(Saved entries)

● ● ●

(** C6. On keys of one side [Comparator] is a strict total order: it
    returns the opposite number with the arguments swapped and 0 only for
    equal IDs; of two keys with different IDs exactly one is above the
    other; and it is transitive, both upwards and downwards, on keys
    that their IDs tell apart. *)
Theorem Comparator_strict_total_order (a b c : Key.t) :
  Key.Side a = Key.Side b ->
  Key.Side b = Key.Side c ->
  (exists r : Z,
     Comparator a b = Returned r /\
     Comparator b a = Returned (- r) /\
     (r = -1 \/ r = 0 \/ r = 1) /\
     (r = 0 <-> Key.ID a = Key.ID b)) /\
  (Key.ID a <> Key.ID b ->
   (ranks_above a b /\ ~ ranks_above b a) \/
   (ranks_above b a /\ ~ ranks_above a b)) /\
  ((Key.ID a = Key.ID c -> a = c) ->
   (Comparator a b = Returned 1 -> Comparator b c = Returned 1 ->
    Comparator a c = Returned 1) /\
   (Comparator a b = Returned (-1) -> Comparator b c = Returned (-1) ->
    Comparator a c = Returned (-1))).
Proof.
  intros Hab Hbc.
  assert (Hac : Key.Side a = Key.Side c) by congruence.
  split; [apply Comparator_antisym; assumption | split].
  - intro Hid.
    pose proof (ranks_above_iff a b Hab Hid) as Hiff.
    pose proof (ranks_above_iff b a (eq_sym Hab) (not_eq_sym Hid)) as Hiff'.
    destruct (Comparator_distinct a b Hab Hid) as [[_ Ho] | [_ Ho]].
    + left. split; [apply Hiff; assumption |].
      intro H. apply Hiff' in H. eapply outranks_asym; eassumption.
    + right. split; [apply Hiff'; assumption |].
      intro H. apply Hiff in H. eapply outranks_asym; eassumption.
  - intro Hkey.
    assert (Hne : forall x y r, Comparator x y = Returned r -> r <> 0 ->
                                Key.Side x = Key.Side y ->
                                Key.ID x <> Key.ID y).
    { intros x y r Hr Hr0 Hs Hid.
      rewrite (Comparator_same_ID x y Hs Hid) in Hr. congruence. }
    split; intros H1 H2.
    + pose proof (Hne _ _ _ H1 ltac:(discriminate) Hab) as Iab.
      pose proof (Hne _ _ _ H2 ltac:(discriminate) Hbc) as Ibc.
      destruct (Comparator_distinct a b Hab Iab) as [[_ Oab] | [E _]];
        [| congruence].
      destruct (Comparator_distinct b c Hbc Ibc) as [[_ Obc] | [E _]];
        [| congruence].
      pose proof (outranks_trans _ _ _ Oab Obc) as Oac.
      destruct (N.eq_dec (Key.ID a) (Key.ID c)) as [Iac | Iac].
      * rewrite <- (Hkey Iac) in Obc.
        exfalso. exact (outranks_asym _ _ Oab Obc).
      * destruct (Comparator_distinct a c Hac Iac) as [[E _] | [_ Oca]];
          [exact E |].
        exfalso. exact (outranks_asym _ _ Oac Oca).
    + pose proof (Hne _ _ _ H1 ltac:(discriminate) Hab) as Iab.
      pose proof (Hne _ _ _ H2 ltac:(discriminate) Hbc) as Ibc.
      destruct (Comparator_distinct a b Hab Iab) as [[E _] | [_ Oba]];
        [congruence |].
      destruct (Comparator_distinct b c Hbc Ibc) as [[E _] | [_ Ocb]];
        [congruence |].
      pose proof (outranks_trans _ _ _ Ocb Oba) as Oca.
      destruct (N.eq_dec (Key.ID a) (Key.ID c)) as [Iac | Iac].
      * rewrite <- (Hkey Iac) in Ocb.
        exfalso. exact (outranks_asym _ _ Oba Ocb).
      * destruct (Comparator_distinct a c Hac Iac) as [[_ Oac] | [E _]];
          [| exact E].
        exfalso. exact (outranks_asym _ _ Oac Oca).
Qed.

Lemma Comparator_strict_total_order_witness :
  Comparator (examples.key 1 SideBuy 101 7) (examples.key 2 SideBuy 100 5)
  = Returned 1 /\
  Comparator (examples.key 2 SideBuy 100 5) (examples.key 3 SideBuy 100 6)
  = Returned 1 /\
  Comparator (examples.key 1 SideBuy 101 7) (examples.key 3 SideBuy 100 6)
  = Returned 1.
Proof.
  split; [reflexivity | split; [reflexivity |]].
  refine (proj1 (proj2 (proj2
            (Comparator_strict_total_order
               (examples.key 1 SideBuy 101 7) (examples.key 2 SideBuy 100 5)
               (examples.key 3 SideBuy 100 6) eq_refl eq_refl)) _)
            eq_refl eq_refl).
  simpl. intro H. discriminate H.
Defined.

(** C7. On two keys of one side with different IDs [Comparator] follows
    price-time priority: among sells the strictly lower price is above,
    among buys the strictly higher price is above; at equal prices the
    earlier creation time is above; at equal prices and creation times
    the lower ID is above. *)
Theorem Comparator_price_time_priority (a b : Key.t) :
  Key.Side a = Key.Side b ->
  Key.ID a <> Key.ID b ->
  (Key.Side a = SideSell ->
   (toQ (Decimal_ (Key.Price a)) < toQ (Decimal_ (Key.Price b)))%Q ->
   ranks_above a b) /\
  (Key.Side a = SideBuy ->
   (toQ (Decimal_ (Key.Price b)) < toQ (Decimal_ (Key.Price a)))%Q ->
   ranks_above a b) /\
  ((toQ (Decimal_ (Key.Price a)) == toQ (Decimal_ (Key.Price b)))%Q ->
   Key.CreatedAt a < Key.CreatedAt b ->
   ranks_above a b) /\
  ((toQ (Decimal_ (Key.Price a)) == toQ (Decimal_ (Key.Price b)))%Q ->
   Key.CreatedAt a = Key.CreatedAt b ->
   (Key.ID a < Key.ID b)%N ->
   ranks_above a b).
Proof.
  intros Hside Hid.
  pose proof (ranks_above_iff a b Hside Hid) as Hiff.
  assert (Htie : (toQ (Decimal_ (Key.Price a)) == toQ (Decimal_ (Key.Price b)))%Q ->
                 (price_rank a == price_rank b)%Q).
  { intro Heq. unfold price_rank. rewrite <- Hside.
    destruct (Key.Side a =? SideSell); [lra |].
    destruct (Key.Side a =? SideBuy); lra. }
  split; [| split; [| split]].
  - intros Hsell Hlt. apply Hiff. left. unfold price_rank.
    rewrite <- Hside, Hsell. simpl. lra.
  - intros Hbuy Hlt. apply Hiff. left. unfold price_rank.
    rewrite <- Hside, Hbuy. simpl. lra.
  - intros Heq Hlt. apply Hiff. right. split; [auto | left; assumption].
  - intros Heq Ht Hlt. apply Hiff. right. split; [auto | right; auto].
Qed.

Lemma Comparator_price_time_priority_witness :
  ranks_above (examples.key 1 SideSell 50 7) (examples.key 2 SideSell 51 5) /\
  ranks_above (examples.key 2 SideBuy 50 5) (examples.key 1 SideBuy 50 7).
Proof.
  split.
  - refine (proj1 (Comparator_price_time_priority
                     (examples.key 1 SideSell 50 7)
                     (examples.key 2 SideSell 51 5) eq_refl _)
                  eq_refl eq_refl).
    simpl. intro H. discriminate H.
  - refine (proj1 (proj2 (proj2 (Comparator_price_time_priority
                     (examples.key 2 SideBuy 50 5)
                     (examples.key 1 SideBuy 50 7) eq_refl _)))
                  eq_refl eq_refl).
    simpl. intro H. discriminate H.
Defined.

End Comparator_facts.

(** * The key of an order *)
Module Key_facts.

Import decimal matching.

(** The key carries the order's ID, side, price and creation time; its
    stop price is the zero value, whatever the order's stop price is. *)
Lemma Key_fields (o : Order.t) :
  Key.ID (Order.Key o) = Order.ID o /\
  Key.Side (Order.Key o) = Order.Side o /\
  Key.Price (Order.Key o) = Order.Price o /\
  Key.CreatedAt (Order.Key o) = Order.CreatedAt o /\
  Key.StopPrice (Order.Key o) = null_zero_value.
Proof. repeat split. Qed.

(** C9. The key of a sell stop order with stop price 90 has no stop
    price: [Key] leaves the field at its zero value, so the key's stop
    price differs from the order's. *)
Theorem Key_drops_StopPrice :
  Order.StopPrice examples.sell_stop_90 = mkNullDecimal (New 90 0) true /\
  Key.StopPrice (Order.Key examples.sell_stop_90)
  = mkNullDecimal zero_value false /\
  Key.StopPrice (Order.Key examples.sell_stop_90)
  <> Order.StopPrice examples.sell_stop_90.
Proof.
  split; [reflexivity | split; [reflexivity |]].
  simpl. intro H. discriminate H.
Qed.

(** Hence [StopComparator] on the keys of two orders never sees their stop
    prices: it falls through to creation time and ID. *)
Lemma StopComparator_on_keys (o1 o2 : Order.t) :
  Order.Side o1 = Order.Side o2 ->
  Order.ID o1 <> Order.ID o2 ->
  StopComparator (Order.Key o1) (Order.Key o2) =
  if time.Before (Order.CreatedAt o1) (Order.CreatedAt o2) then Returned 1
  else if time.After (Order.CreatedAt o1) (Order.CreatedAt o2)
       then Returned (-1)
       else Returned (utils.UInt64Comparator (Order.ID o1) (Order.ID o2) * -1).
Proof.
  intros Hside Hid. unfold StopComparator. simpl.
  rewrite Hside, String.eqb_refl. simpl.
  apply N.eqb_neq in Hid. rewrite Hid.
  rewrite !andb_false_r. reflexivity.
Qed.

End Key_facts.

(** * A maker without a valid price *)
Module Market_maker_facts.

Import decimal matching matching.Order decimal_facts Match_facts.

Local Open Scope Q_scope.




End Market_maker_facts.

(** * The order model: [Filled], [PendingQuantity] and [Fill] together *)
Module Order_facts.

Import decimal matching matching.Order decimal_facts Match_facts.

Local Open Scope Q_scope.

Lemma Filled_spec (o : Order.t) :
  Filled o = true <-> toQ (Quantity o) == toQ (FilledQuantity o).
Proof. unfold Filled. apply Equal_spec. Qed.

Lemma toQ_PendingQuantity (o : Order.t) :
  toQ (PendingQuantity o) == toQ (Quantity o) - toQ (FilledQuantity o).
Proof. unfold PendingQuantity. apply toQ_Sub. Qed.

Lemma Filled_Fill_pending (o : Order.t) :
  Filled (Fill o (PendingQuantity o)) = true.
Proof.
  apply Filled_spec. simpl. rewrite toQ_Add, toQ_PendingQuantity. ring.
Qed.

● ● ●

> _Work to be completed_: Your task for the entries above: copy exactly the span starting with the line with "(** * The key of an order *)" and going on through the line with "if time.Before (Order.CreatedAt", both lines included, and nothing else.

> _Exercise response_:
(** * The key of an order *)
Module Key_facts.

Import decimal matching.

(** The key carries the order's ID, side, price and creation time; its
    stop price is the zero value, whatever the order's stop price is. *)
Lemma Key_fields (o : Order.t) :
  Key.ID (Order.Key o) = Order.ID o /\
  Key.Side (Order.Key o) = Order.Side o /\
  Key.Price (Order.Key o) = Order.Price o /\
  Key.CreatedAt (Order.Key o) = Order.CreatedAt o /\
  Key.StopPrice (Order.Key o) = null_zero_value.
Proof. repeat split. Qed.

(** C9. The key of a sell stop order with stop price 90 has no stop
    price: [Key] leaves the field at its zero value, so the key's stop
    price differs from the order's. *)
Theorem Key_drops_StopPrice :
  Order.StopPrice examples.sell_stop_90 = mkNullDecimal (New 90 0) true /\
  Key.StopPrice (Order.Key examples.sell_stop_90)
  = mkNullDecimal zero_value false /\
  Key.StopPrice (Order.Key examples.sell_stop_90)
  <> Order.StopPrice examples.sell_stop_90.
Proof.
  split; [reflexivity | split; [reflexivity |]].
  simpl. intro H. discriminate H.
Qed.

(** Hence [StopComparator] on the keys of two orders never sees their stop
    prices: it falls through to creation time and ID. *)
Lemma StopComparator_on_keys (o1 o2 : Order.t) :
  Order.Side o1 = Order.Side o2 ->
  Order.ID o1 <> Order.ID o2 ->
  StopComparator (Order.Key o1) (Order.Key o2) =
  if time.Before (Order.CreatedAt o1) (Order.CreatedAt o2) then Returned 1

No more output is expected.